- Died: circa 508 Netley Marsh

= Natanleod =

Alleged king of the Britons

Natanleod, according to the Anglo-Saxon Chronicle, was a king of the Britons ruling over a territory located in what is now Hampshire. His inclusion in the Chronicle is widely believed to be the product of folk etymology.

==History==
Under the year 508, a date which is not to be relied upon, the Anglo-Saxon Chronicle reports that Cerdic and Cynric "killed a certain British king named Natanleod, and 5 thousand men with him – after whom the land as far as Cerdic's ford was named Natanleaga". Cerdic's ford is identified with North Charford and South Charford in modern Hampshire and Natanleaga with a marshy area, Netley Marsh, close to the town of Totton in Hampshire. This claim is disputed by Andrew Breeze, who takes the account to be genuine. Bernard Mees, while agnostic to the entry's truth, notes that the story could be a garbled recollection of Brythonic infighting in sub-Roman Britain given Cerdic's own name is known to be of Celtic origin.

Natanleaga, however, is generally thought not to preserve the name of a defeated British king, but is instead derived from the Old English element næt ("wet") (in its weak oblique form natan).

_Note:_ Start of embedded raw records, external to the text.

Definition Short (tbl : list Z) (n : Z) : LM Z :=
  let* lo := byte_at tbl (2 * n) in
  let* hi := byte_at tbl (2 * n + 1) in
  mreturn (s16 (lo + 256 * hi)).

Definition set_start_pos (x : Z) : LM unit := mmodify (λ b, Lexbuf (lex_buffer b) (lex_buffer_len b) x (lex_curr_pos b) (lex_last_pos b) (lex_last_action b) (lex_eof_reached b) (lex_mem b)).
Definition set_curr_pos (x : Z) : LM unit := mmodify (λ b, Lexbuf (lex_buffer b) (lex_buffer_len b) (lex_start_pos b) x (lex_last_pos b) (lex_last_action b) (lex_eof_reached b) (lex_mem b)).
Definition set_last_pos (x : Z) : LM unit := mmodify (λ b, Lexbuf (lex_buffer b) (lex_buffer_len b) (lex_start_pos b) (lex_curr_pos b) x (lex_last_action b) (lex_eof_reached b) (lex_mem b)).
Definition set_last_action (x : Z) : LM unit := mmodify (λ b, Lexbuf (lex_buffer b) (lex_buffer_len b) (lex_start_pos b) (lex_curr_pos b) (lex_last_pos b) x (lex_eof_reached b) (lex_mem b)).
Definition set_eof_reached (x : Z) : LM unit := mmodify (λ b, Lexbuf (lex_buffer b) (lex_buffer_len b) (lex_start_pos b) (lex_curr_pos b) (lex_last_pos b) (lex_last_action b) x (lex_mem b)).
Definition set_mem (x : list Z) : LM unit := mmodify (λ b, Lexbuf (lex_buffer b) (lex_buffer_len b) (lex_start_pos b) (lex_curr_pos b) (lex_last_pos b) (lex_last_action b) (lex_eof_reached b) x).

(** The entry of both engines: the state to start from. *)
Definition lex_entry (start_state : Z) : LM Z :=
  let state := Int_val start_state in
  if 0 <=? state then
    let* b := mget in
    set_start_pos (lex_curr_pos b) ;;;
    set_last_pos (lex_curr_pos b) ;;;
    set_last_action (Val_int (-1)) ;;;
    mreturn state
  else mreturn (- state - 1).

(** [None]: a refill is needed; otherwise the next character, 256 at the end
    of the input. *)
Definition lex_next_char : LM (option Z) :=
  let* b := mget in
  if s64 (lex_buffer_len b) <=? s64 (lex_curr_pos b) then
    if lex_eof_reached b =? Val_bool false then mreturn None else mreturn (Some 256)
  else
    let* c := byte_at (lex_buffer b) (Long_val (lex_curr_pos b)) in
    set_curr_pos (u64 (lex_curr_pos b + 2)) ;;;
    mreturn (Some c).

Definition lex_next_state (check trans default : list Z) (base state c : Z) : LM Z :=
  let* k := Short check (base + c) in
  if k =? state then Short trans (base + c) else Short default state.

(** Return to the last backtrack point. *)
Definition lex_backtrack : LM Z :=
  let* b := mget in
  set_curr_pos (lex_last_pos b) ;;;
  if lex_last_action b =? Val_int (-1)
  then (λ b, inl (Empty_token b))
  else mreturn (lex_last_action b).

(** The loop of [caml_lex_engine_r]. *)
Fixpoint lex_loop (fuel : nat) (tbl : lexing_table) (state : Z) : LM Z :=
  match fuel with
  | O => mfail (LexFault OutOfFuel)
  | S fuel =>
      let* base := Short (lex_base tbl) state in
      if base <? 0 then mreturn (Val_int (- base - 1)) else
      let* backtrk := Short (lex_backtrk tbl) state in
      (if 0 <=? backtrk then
         let* b := mget in
         set_last_pos (lex_curr_pos b) ;;;
         set_last_action (Val_int backtrk)
       else mreturn tt) ;;;
      let* oc := lex_next_char in
      match oc with
      | None => mreturn (Val_int (- state - 1))
      | Some c =>
          let* state' := lex_next_state (lex_check tbl) (lex_trans tbl) (lex_default tbl) base state c in
          if state' <? 0 then lex_backtrack else
          (if c =? 256 then set_eof_reached (Val_bool false) else mreturn tt) ;;;
          lex_loop fuel tbl state'
      end
  end.
(** A reduction as a whole. *)
Lemma reduce_step top l' : l = top :: l' →
  match actions r rhs_values (y_end top) with
  | inl ex => ∃ k e, (k <= 4)%nat ∧ (∀ i, mrun (k + i) (Reduce r) x lx = inr (e, lx, ex)) ∧ holds e0 p0 l e
  | inr v =>
      match drop m l with
      | [] => True
      | y :: l2 => ∃ k x', (k <= 4)%nat ∧ goes k (Reduce r) x lx Loop x' lx ∧ holds e0 p0 (Symbol (a_goto A (a_lhs A r) (y_state y)) v (start_of top) (y_end top) :: y :: l2) (env x') ∧
          same_token (env x) (env x') ∧ state x' = a_goto A (a_lhs A r) (y_state y) ∧ 0 <= state x' < ns ∧ sp x' = Z.of_nat j ∧ errflag x' = errflag x
      end
  end.
Proof.
  intros El. destruct reduce_goes as (k & x1 & Hk & Hg & H1 & Ht & E1 & E2 & E3 & E4 & E5 & E6 & N & HsN & HjN & HNb). pose proof (action_reply top l' x1 El H1 E1 E2 E3) as Hrep.
  assert (goes (k + 1) (Reduce r) x lx (Return COMPUTE_SEMANTIC_ACTION) (saved x1) lx) as Hg2 by (eapply goes_trans; [exact Hg|apply goes_block; done]).
  destruct (actions r rhs_values (y_end top)) as [ex|v].
  - exists (k + 1 + 1)%nat, (env (saved x1)). split_and!; [lia| |by apply (holds_same e0 p0 l (env x1))]. intros i. rewrite <- Nat.add_assoc, Hg2. cbn [Nat.add]. by apply mrun_raise.
  - case_eq (drop m l); [done|]. intros y l2 Ed. assert (below = y_state y) as Ebel by (unfold below; by rewrite Ed). assert (0 <= y_state y < ns) as Hy by (rewrite Forall_forall in Hst; apply Hst; rewrite <- (take_drop m l), Ed; set_solver). rewrite Ebel in E6. specialize (E6 (proj2 Hy)).
    destruct (c_rule _ _ _ _ _ HE r Hr) as (_ & R2 & _). pose proof (c_states _ _ _ _ _ HE) as Hns. destruct (c_goto _ _ _ _ _ HE (a_lhs A r) (y_state y) R2 ltac:(lia)) as (d & g & _ & _ & Ha). destruct (Ha (proj2 Hy)) as [_ Hgo]. pose proof drop_len as Hd.
    assert (small x1) as Hsm by (split_and!; rewrite ?E4, ?E5, ?E6; unfold j; lia). pose proof (semantic_enter top l' x1 v N El H1 E1 E4 HsN HjN Hsm) as He2.
    exists (k + 1 + 1)%nat. eexists. split; [lia|]. split; [eapply goes_trans; [exact Hg2|]; eapply goes_reply; [exact Hrep|exact He2]|]. cbn [env state sp errflag]. rewrite E6. split_and!; try done; [|lia..].
    rewrite <- Ed. unfold j. apply (holds_push e0 p0 (drop m l) (env (saved x1)) N); [apply holds_drop; [by apply (holds_same e0 p0 l (env x1))|done]|done|unfold j in HjN; lia|done].
Qed.
End Reduce.

(** *** The simulation *)

Record sim (c : config lexbuf) (x : pda) : Prop := {
  m_holds : holds e0 p0 (stk c) (env x);
  m_sp : sp x = Z.of_nat (p0 + length (stk c));
  m_state : state x = cur c;
  m_err : errflag x = err c ∧ 0 <= err c <= 3;
  m_look : curr_char (env x) = Val_int (look c) ∧ -1 <= look c < 32768;
  m_tok : (lval (env x), symb_start (env x), symb_end (env x)) = tok c;
  m_states : Forall (λ y, 0 <= y_state y < ns) (stk c)
}.

(** There is room for one more symbol. *)
Definition room (c : config lexbuf) : Prop := Z.of_nat (p0 + length (stk c)) + 1 < 2 ^ 30.

(** From the label [l] the code does what the automaton does, within [K]
    steps. *)
Definition does (K : nat) (l : label) (x : pda) (lx : lexbuf) (r : lexbuf * (config lexbuf + result)) : Prop :=
  match r with
  | (lx', inl c) => ∃ k x', (k <= K)%nat ∧ goes k l x lx Loop x' lx' ∧ sim c x' ∧ input c = lx'
  | (lx', inr (Raised ex)) => ∃ k e, (k <= K)%nat ∧ (∀ i, mrun (k + i) l x lx = inr (e, lx', ex)) ∧ ∀ j, (j <= p0)%nat → same_at e0 e j
  | (_, inr Stuck) => True
  end.

Lemma goes_does k K l x lx l1 x1 lx1 r : goes k l x lx l1 x1 lx1 → does K l1 x1 lx1 r → does (k + K) l x lx r.
Proof.
  intros Hg. destruct r as [lx' [c|[ex|]]]; cbn; [|..|done].
  - intros (k' & x' & Hk & Hg' & Hs). exists (k + k')%nat, x'. split; [lia|]. split; [by eapply goes_trans|done].
  - intros (k' & e & Hk & Hm & Ho). exists (k + k')%nat, e. split; [lia|]. split; [|done]. intros i. rewrite <- Nat.add_assoc, Hg. apply Hm.
Qed.

Lemma does_le K K' l x lx r : (K <= K')%nat → does K l x lx r → does K' l x lx r.
Proof. intros HK. destruct r as [lx' [c|[ex|]]]; cbn; [intros (k & x' & Hk & Hr)|intros (k & e & Hk & Hr)|done]; [exists k, x'|exists k, e]; (split; [lia|done]). Qed.

Lemma cur_range c x : sim c x → 0 <= cur c < ns.
Proof. intros Hs. pose proof (c_states _ _ _ _ _ HE). pose proof (m_states _ _ Hs) as Hf. unfold cur. destruct (stk c) as [|y l]; [lia|]. rewrite Forall_cons in Hf. tauto. Qed.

However this hypothesized weak oblique form is not otherwise attested according to Bernard Mees. Potential onomastic evidence for a Celtic origin exists: a recent find of pottery at a Roman settlement at Healam Bridge west of Pickhill, North Yorkshire contains the Gaulish name Natonus, which could be linguistically related. According to this theory the second element of this name is the Old English lēod ("prince" or "chief") and the source used by the Chronicles compiler may have read something like "Natan leod". Edwin Guest in 1842 suggested a similar derivation, although lacking the Healam Bridge evidence supposed "Nate to be a fem. subst. signifying a district, Natanleod will mean the Prince of Nate, and Natanleaga the lea of Nate."

If his origin is as an invented persona, Natanleod is not unique in the early part of the Chronicle. Similar folk etymologies are believed to have produced the Jutish king Wihtgar, Port, the supposed eponym of Portsmouth, and others. James Campbell notes the similarity between such Anglo-Saxon traditions and the Middle Irish language dindshenchas, such as the Metrical Dindshenchas, which record traditions about places.

In the 18th and 19th centuries, Natanleod was frequently identified with Ambrosius Aurelianus, or even Uther Pendragon. Edward Gibbon, in The History of the Decline and Fall of the Roman Empire, refers to this identification with scepticism: "By the unanimous, though doubtful, conjecture of our antiquarians, Ambrosius is confounded with Natanleod, who lost his own life and five thousand of his subjects in a battle against Cerdic, the West Saxon."